While workers and businesses experience the positive outcomes of outsourcing and offshoring, the economy improves as well. Business process outsourcing and IT services reporter Matt Kendall explained, “By 2013, offshoring had created CAD$15 billion in cost savings for Canadian businesses, and IDC predicts that offshoring will drive additional cost savings of CAD$16 billion to CAD$21.6 billion up until 2019—a clear economic benefit for the country”. It seems that the decision on whether or not to outsource can seriously impact a company’s bottom line, and even impact the economy as a whole. Hence, the cost savings obtained by businesses through outsourcing and offshoring are critical to securing more high-paying jobs domestically.
According to Washington Post columnist Steven Pearlstein, since outsourcing produces increased savings and profits for companies, those savings and profits are spent or invested in the United States in ways that have created hundreds of thousands of jobs in other companies and industries. In effect, outsourcing produces a net gain in jobs domestically, even though the jobs and workers are not the same as those that were lost overseas. Pearlstein goes on to explain that outsourcing is not only beneficial for investors and executives at firms, but also customers at these firms who enjoy more products at much lower prices. As a result, workers, consumers, and businesses all stand to benefit from outsourcing.

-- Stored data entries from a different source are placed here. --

(* ===== verification/V4Handlers.v ===== *)
(** Every handler of the session state preserves the invariant and cannot panic; what each
    returns and changes, on every branch. *)

From S2P Require Import Prelude.
From S2P Require Import Utf8.
From S2P Require Import Primitives.
From S2P Require Import CodecBase.
From S2P Require Import V4Base.
From S2P Require Import V4Acks.
From S2P Require Import V4Publish.
From S2P Require Import V4Subscribe.
From S2P Require Import V4Connect.
From S2P Require Import V4Packet.
From S2P Require Import FixedBitSet.
From S2P Require Import V4SessionTypes.
From S2P Require Import PacketIds.
From S2P Require Import V4State.
From S2P Require Import V4Invariant.
#[local] Open Scope Z_scope.

(** Reduce the fields of a state built by assignments. *)
Ltac fields :=
  cbn [set_ping set_last_incoming set_last_outgoing set_last_pkid set_inflight
       set_outgoing_pub set_outgoing_pub_order set_outgoing_pub_notice set_outgoing_rel
       set_outgoing_rel_order set_outgoing_rel_replay set_outgoing_rel_replay_order
       set_outgoing_rel_notice set_incoming_puback set_incoming_pub set_incoming_pubrec
       set_outbound_pkid_in_use set_outbound_pkid_count set_collision set_collision_notice
       set_pending_subscribe set_pending_unsubscribe set_events
       ping last_incoming last_outgoing last_pkid inflight max_inflight outgoing_pub
       outgoing_pub_order outgoing_pub_notice outgoing_rel outgoing_rel_order
       outgoing_rel_replay outgoing_rel_replay_order outgoing_rel_notice incoming_puback
       incoming_pub incoming_pubrec outbound_pkid_in_use outbound_pkid_count collision
       collision_notice pending_subscribe pending_unsubscribe events ack_mode] in *.

Section Handlers.
  Context {B : Type} `{FixedBitSetLaws B}.

Abbreviation ST := (M (MqttState B) StateError).
Implicit Types (s : MqttState B) (Rp Rc : gset Z).

(** ** Packet identifier bookkeeping of the lists *)

Lemma live_ids_pub_snoc Rp Rc s k :
  live_ids Rp Rc (set_outgoing_pub_order (outgoing_pub_order s ++ [k]) s) ≡ₚ
  k :: live_ids Rp Rc s.
Proof. unfold live_ids. fields. rewrite <- (assoc_L (++)). cbn [app]. by rewrite <- Permutation_middle. Qed.

Lemma live_ids_pub_remove Rp Rc s k :
  k ∈ outgoing_pub_order s →
  live_ids Rp Rc s ≡ₚ
  k :: live_ids Rp Rc (set_outgoing_pub_order (remove_ordered_pkid (outgoing_pub_order s) k) s).
Proof. intros Hk. unfold live_ids. fields. by rewrite (remove_ordered_perm _ k Hk) at 1. Qed.

Lemma live_ids_rel_remove Rp Rc s k :
  k ∈ outgoing_rel_order s →
  live_ids Rp Rc s ≡ₚ
  k :: live_ids Rp Rc (set_outgoing_rel_order (remove_ordered_pkid (outgoing_rel_order s) k) s).
Proof.
  intros Hk. unfold live_ids. fields. rewrite (remove_ordered_perm _ k Hk) at 1. cbn [app].
  by rewrite <- Permutation_middle.
Qed.

Lemma live_ids_reserved_remove Rp Rc s k :
  k ∈ Rp → live_ids Rp Rc s ≡ₚ k :: live_ids (Rp ∖ {[k]}) Rc s.
Proof.
  intros Hk. unfold live_ids. rewrite (elements_remove Rp k Hk). cbn [app].
  by rewrite !Permutation_middle.
Qed.

Lemma live_ids_control_remove Rp Rc s k :
  k ∈ Rc → live_ids Rp Rc s ≡ₚ k :: live_ids Rp (Rc ∖ {[k]}) s.
Proof.
  intros Hk. unfold live_ids. rewrite (elements_remove Rc k Hk).
  by rewrite !Permutation_middle.
Qed.

(** ** Tracking a publish *)

(** The state with the publish in its slot. *)
Definition tracked_state s (p : Publish) (notice : option nat) : MqttState B :=
  set_inflight (inflight s + 1)
    (set_outgoing_pub_notice (vset (outgoing_pub_notice s) (pub_pkid p) notice)
      (set_outgoing_pub_order (outgoing_pub_order s ++ [pub_pkid p])
        (set_outgoing_pub (vset (outgoing_pub s) (pub_pkid p) (Some p)) s))).

(** [s] is a state of the invariant but for the identifier of [p], which has just been taken
    for it. *)
Lemma wp_track_publish Rp Rp' Rc in_use0 count0 s p notice Q X :
  inv Rp Rc (set_outbound_pkid_count count0 (set_outbound_pkid_in_use in_use0 s)) →
  Rp' ⊆ Rp →
  ids_ok (pub_pkid p :: live_ids Rp' Rc s) (outbound_pkid_in_use s) (outbound_pkid_count s) →
  pub_qos p ≠ AtMostOnce → pub_pkid p < blen (outgoing_pub s) →
  pub_pkid p ∉ outgoing_pub_order s → inflight s < max_inflight s →
  (inv Rp' Rc (tracked_state s p notice) → Q tt (tracked_state s p notice)) →
  wp (track_publish p notice) Q X s.
Proof.
  intros I Hsub Hids Hq Hlen Hnew Hinf HQ. set (k := pub_pkid p) in *.
  assert (Hk := ids_range _ _ _ Hids k ltac:(set_solver)).
  destruct (inv_lens _ _ _ I) as [Hl1 Hl2 Hl3 Hl4 Hl5]. fields.
  unfold track_publish. apply wp_bind, wp_get. apply wp_assign; [lia|].
  apply wp_bind, wp_modify, wp_bind, wp_modify, wp_bind, wp_get. fields.
  apply wp_assign; [lia|]. apply wp_bind, wp_modify.
  unfold inflight_incr. apply wp_bind, wp_get. fields.
  pose proof (inv_max _ _ _ I) as Hmax. fields.
  rewrite (proj2 (Z.ltb_ge _ _)) by lia. apply wp_modify. apply HQ.
  unfold tracked_state. fold k.
  assert (Hfree : vget (outgoing_pub s) k = Some None).
  { apply (inv_slot_none _ _ _ I); [fields; lia|done]. }
  inv_frame I.
  - split; rewrite ?blen_vset; done.
  - apply slots_ok_put; try done; try lia. apply I.
  - rewrite (live_ids_pub_snoc Rp' Rc s k). done.
  - rewrite blen_app, blen_cons, blen_nil. pose proof (inv_inflight _ _ _ I). fields. lia.
  - lia.
  - intros q Hcol. destruct (inv_collision _ _ _ I q Hcol) as [Hin ?]. fields. set_solver.
  - intros j Hj. rewrite blen_vset. apply (inv_reserved _ _ _ I). set_solver.
Qed.

(** ** Flows

    What a state says about the flows of the session, leaving out timers, capacities and the
    identifiers in use, which the invariant determines. *)
Definition flows_of s :=
  ((outgoing_pub_order s, outgoing_rel_order s, outgoing_rel_replay_order s),
   (incoming_puback s, incoming_pub s, incoming_pubrec s),
   (pending_subscribe s, pending_unsubscribe s), (collision s, collision_notice s),
   inflight s, max_inflight s, ack_mode s).

Lemma retracked_flows s s' : retracked s s' → flows_of s' = flows_of s ∧ events s' = events s.
Proof.
  intros [Hs _]. unfold session_of in Hs. injection Hs as ? ? ? ? ? ? ? ? ? ? ? ? ? ? ? ? ?.
  unfold flows_of. split; congruence.
Qed.

Lemma retracked_slot s s' k p :
  retracked s s' → 0 ≤ k →
  vget (outgoing_pub s) k = Some (Some p) ↔ vget (outgoing_pub s') k = Some (Some p).
Proof. intros (_ & Hp & _). apply Hp. Qed.

Lemma retracked_live_ids Rp Rc s s' : retracked s s' → live_ids Rp Rc s' = live_ids Rp Rc s.
Proof.
  intros [Hs _]. unfold session_of in Hs. injection Hs as ? ? ? ? ? ? ? ? ? ? ? ? ? ? ? ? ?.
  unfold live_ids. congruence.
Qed.

Lemma wp_expect_ok {A} (m : ST A) Q X s :
  wp m Q (λ _ _, False) s → wp (expect_ok m) Q X s.
Proof. unfold wp, expect_ok. by destruct (m s) as [[] ?]. Qed.

(** ** The end of a publish flow

    [s] is the state after the flow of [k] has been removed from the lists: the invariant
    would hold of it but for the count of publishes in flight and for a publish held back
    because of [k]. *)

Definition finished s (k : Z) (packet : option Packet) s' : Prop :=
  match collision s with
  | Some p =>
      if pub_pkid p =? k then
        packet = Some (P_Publish p) ∧
        flows_of s' = flows_of (set_outgoing_pub_order (outgoing_pub_order s ++ [k])
                        (set_collision None (set_collision_notice None s))) ∧
        events s' = events s ++ [Ev_Outgoing (O_Publish k)] ∧
        vget (outgoing_pub s') k = Some (Some p) ∧
        (∀ j q, j ≠ k → 0 ≤ j → vget (outgoing_pub s') j = Some (Some q) ↔
                               vget (outgoing_pub s) j = Some (Some q))
      else
        packet = None ∧ retracked (set_inflight (inflight s - 1) s) s'
  | None => packet = None ∧ retracked (set_inflight (inflight s - 1) s) s'
  end.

Benefits to consumers and the economy
To convey how workers and consumers are positively impacted by U.S. companies through outsourcing, we will review current data and expert analyses detailing the positives of outsourcing. Michael Busler of Communities Digital News explained that outsourcing is adding jobs to the economy in the aggregate. He mentioned that outsourcing reduces costs and increases profits. This improves the U.S. economy through lower prices, a higher standard of living, and higher employment. When company savings are pumped back into the economy, the resulting economic growth creates jobs for American workers and lower prices for consumers.
Dan Fastenberg, reporter for AOL Jobs, contended that outsourcing is creating jobs in the United States through greater innovation and greater economic growth. Jobs in other growing industries are offsetting jobs lost overseas. Consequently, more jobs in growing industries, coupled with greater innovation, equates to more overall economic growth. When properly analyzing the effects of outsourcing, it seems clear that it produces short-term gains for businesses as well as long-term gains for the U.S. economy on the whole. In turn, American workers and consumers benefit in the long run.